Making the Most of AI to Make Drug Discovery Cheaper and Quicker

There is a lot of excitement about the potential for AI to help with drug discovery but there is arguably a need for standards to realize the potential of the technology. AI Startup Entrepreneur and Ph.D. Charles K. Fisher actually asks the FDA to develop such standards. Why not work with the UK equivalents to do precisely that together with NIST and UK equivalents?

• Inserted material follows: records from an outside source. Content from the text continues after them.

(* ===== verification/Prelude.v ===== *)
(** * A verification of the Go labs: Raft, its services, MapReduce and the checker

    ** The program and its parts

    The repository holds, under [src/src], a Raft library ([raft]), three replicated services on top
    of it (the key/value store [kvraft], the shard controller [shardctrler], the sharded store
    [shardkv]), a MapReduce framework ([mr], with the sequential program [main/mrsequential.go]) and a
    linearizability checker ([porcupine], with the key/value model [models/kv.go]).  Below and beside them
    are the RPC simulator [labrpc] and the encoder [labgob] every service sends its messages through, the
    test harnesses [config.go] that build clusters on the simulator, the plug-ins of MapReduce ([mrapps])
    and the exercises of [lab0].  A service calls
    [Start] and [Snapshot] of its peer and receives committed commands on [applyCh]; replica groups of
    [shardkv] read configurations from the controller and pull shards from one another; MapReduce
    workers ask a coordinator for tasks over RPC and meet it in the file system; the checker stands
    apart and judges histories of the services.

    ** How code becomes definitions

    A method that runs under a lock is one definition: a state transformer of the monad [M] below
    ([None] is a panic or a fatal exit, the list of effects is what it hands to other goroutines), or a
    function from a state to an optional state.  A method that releases its lock, or waits for a reply
    or a channel in between, is cut there; step relations put the pieces back together in every order
    the scheduler allows, with messages delayed, repeated or lost and processes crashing.  Integers are
    [Z]; 32- and 64-bit words wrap where the code computes with words.  Iteration over a Go map takes its
    order from the class [MapOrder]; [sort.Sort], which is not stable, is a class of sorting functions
    ([SortByKey], [SortByTime]); what [encoding/gob] writes is a class of codecs with a round-trip law; the
    clock, random numbers and the results of calls are arguments.  A goroutine that matters by itself (a
    call on the network, a crawler, a walker) has a program counter, and its pieces are the code between two
    points where it can be suspended.

    ** Files

    - [Prelude]: slices and their panics, the monad [M] and its weakest preconditions, counting loops,
      codecs, map orders, majorities; the shared tactics and hints.
    - [Raft]: the peer: [raft.go], [appendEntries.go], [election.go], [logCompaction.go], [apply.go],
      [persister.go].  [RaftLog], [RaftNode], [RaftVote], [RaftReplicate], [RaftLeader],
      [RaftSnapshot], [RaftTerm] prove what each method does; [RaftProc] is a peer with all its
      goroutines, [RaftElection] a cluster electing leaders; [RaftTheorems] states the results.
    - [RaftNet]: that cluster with the rest of the traffic, the goroutines of [appendEntries] with their
      RPCs in flight and the appliers with their channels, as one step relation; [RaftGhost]: the history of
      a run (votes, leaders and their logs, acknowledgements) and leader completeness for it; [RaftNetInv]:
      what peers and calls have to do with the history; [RaftNetSteps], [RaftNetLead]: the steps of
      followers and leaders keep that; [RaftReach]: so do all steps, and none panics; [RaftNetDisk]: disks and
      channels, and that what holds for all started entries holds for all entries; [RaftSafety] states the
      results.
    - [Rsm]: replicated state machines with duplicate tables; [KVRaft] ([kvraft]), [KVRaftProofs],
      [KVSystem], [KVTheorems]; [KVCluster]: [KVSystem]'s servers, with handlers, appliers, kills and
      restarts, on the peers and the network of [RaftNet]; [ShardCtrler] ([shardctrler]),
      [ConfigProofs], [ConfigTheorems], [CtrlerTheorems]: instances of it.
    - [ShardKV] ([shardkv]), [ShardKVProofs]; [ShardSystem]: many groups moving shards; [ShardRun],
      [ShardTheorems].
    - [MapReduce] ([mr]); [MRWorker]: what the worker's functions compute; [MRSystem]: coordinator,
      workers and files as one step relation with its invariant; [MRInvariant], [MRProgress]: every step
      keeps it, and progress is always possible; [MRSequential] ([main/mrsequential.go]); [MRRun]:
      executable schedules; [MRTheorems]; [MRLoop]: the worker's loop; [MRApps] ([mrapps]): the plug-ins, and
      what word count and indexer compute as jobs; [MRTiming]: the plug-ins [mtiming], [rtiming] and [jobcount],
      which measure parallelism and count runs.
    - [Bitset] and [Porcupine] ([porcupine]); [PorcupineList]: the doubly linked list; [PorcupineSearch]:
      the search; [PorcupineHistory], [PorcupineOps]: from histories to the search and to the textbook
      definition; [PorcupineParallel]: partitions and the visualization; [KVModel], [KVModelProofs]
      ([models/kv.go]); [PorcupineTheorems].
    - [Graph]: loops over lists, reachability and depth-first search; [Crawler] ([lab0/crawler.go]) with
      [CrawlerMutex], [CrawlerChannel], [CrawlerTheorems]; [BinTree] ([lab0/binarytree.go]); [Labgob]
      ([labgob/labgob.go]) with [LabgobTheorems].
    - [Labrpc] ([labrpc/labrpc.go]): the network's tables, name splitting, and a call as a sequence of
      steps of its goroutines, which [run] interleaves; [LabrpcProofs] relates a state to the events that
      led to it; [LabrpcTheorems].
    - [Harness]: loops the four harnesses share; [RaftConfig] ([raft/config.go]) with [RaftConfigNet] (its
      network), [RaftConfigDisk] (its persisters), [RaftConfigTheorems] and [RaftAgree] ([wait] and [one]);
      [KVConfig] ([kvraft/config.go]) with [KVConfigTheorems]; [CtrlerConfig] ([shardctrler/config.go]) with
      [CtrlerConfigTheorems]; [ShardConfig] ([shardkv/config.go]) with [ShardConfigTheorems]; [HarnessStats]: the
      statistics, time limits and random names of the Raft and key/value harnesses.

    ** What the theorems show

    - Raft: at most one leader per term across crashes and lost messages ([election_safety]), under the
      condition that no reply lowers a term, which [rollback_two_leaders] shows to be needed; every
      branch of the handlers; the leader commits the largest
      index of its term stored by a majority; peers stay well formed and do not panic, and restart with
      the term, vote and log they had.  For the whole replicating cluster, under the same condition and
      without log compaction: Log Matching, Leader Completeness, State Machine Safety, apply channels that are
      prefixes of one another, and no panic in anything that can run.
    - Key/value service: one list of commands explains all servers of a cluster at all times
      ([kv_cluster_one_history]), and none of their goroutines panics or blocks ([kv_cluster_never_panics]);
      commands take effect exactly once in log order, the applier never blocks, snapshots restore store and
      duplicate table, the client's loop returns the first decisive reply.
    - Shard controller: [Join] and [Leave] balance and move as little as promised, the history of
      configurations is append-only, and replicas agree whatever order their maps have.
    - Sharded store: one group serves a shard at a time, the groups together refine one store per shard
      while shards move, no command panics, retries are recognised after a handover.
    - MapReduce: a finished job has reduced every key once with all its values, and its files hold the
      lines of the sequential program; nothing fails or blocks; a job can always finish; a
      worker's loop makes steps of the job and quits when told to ([worker_loop_works]).  These hold when
      no report is handled between the two critical sections of [AssignTask] or while reduce tasks are
      generated ([quiet]); [mapreduce_map_task_lost] and [mapreduce_done_without_output] are runs of the
      code outside that condition.
    - Checker: [checkSingle] terminates and decides linearizability; the verdict of the parallel check
      does not depend on the order of results; splitting a history by key is sound and complete, so that
      [CheckOperations] with the key/value model decides linearizability of the whole store; a verbose
      result can always be drawn.
    - RPC simulator: a call that returns true had its handler run exactly once and its server still
      registered; no reply comes from a deleted server; a call waits for nothing but its handler.
    - Harnesses: the enabled ends are exactly those between connected servers, a restarted server finds
      what was stored for it whatever its predecessors still write, divergent logs are reported, an index
      returned by [one] is agreed on, partitions separate; and calls under which a harness panics.
    - Plug-ins: a finished word-count job holds the number of occurrences of every word, a finished
      indexer job the documents of every word; a timing worker counts itself and at most the workers that
      run ([nparallel_counts]), and the job count is the number of map runs ([jobcount_counts]).
    - Encoder and exercises: every lower-case field is reported once; the check for default values counts
      the non-zero scalars, and panics on unexported ones; the crawlers fetch every reachable page once
      and end; [Same] compares trees without deadlock.

    ** Fuel and bounds

    [rebalance] (the loop of [Join]) takes [joinFuel], 1200 iterations: every iteration lowers the
    measure [measure] (the squares of the groups' loads, and 102 for each shard without a group), which is
    at most 1020 for ten shards, so the fuel suffices.  The loops of [scanTerm] and [findLastLoop] count down an index and use it as
    fuel.  [reduceLoop] uses the length of its input, [nodeLength] the size of the heap.  The search of
    [checkSingle] takes fuel, and the theorems give a bound from which on more fuel changes nothing.  The
    clients' loops run over the list of results of their calls.  [Serial] and [checkType] take one more than
    the size of a set closed under links, or mentioned types, which is enough since every level marks a new
    member.  The counters of the network wrap at 32 and 64 bits.

    ** Not modelled

    - The bytes [encoding/gob] writes, and [reflect]: types and values are given as data.
    - The tests themselves; the command-line programs.
    - HTML output of the visualization; sockets, logging, sleeping.
    - Log compaction in the cluster theorems ([Snapshot], [InstallSnapshot] and [CondInstallSnapshot] are
      modelled and have theorems for one peer): [CondInstallSnapshot] keeps the suffix of the log behind the
      snapshot without comparing the entry at its index with [LastIncludedTerm], so after an installation the
      log of a follower need not be one that any leader had, which the history of [RaftGhost] records.
    - The services run on messages that are delayed, reordered or lost at will, which covers the network of
      [Labrpc] but is not stated as a refinement of it. *)
From stdpp Require Export gmap strings list sorting numbers relations.
From Stdlib Require Export Strings.Byte.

The Confidentiality Coalition (the Coalition is composed of a range of different healthcare industry players, including pharmaceutical companies) submitted a January 14, 2019 letter to NIST requesting that it work on a privacy framework that is protective of privacy but at the same time allows for needed healthcare data to go to where it is needed. One of the Coalition’s requests is for the Privacy Framework to be consistent with HIPAA and other existing Privacy Frameworks.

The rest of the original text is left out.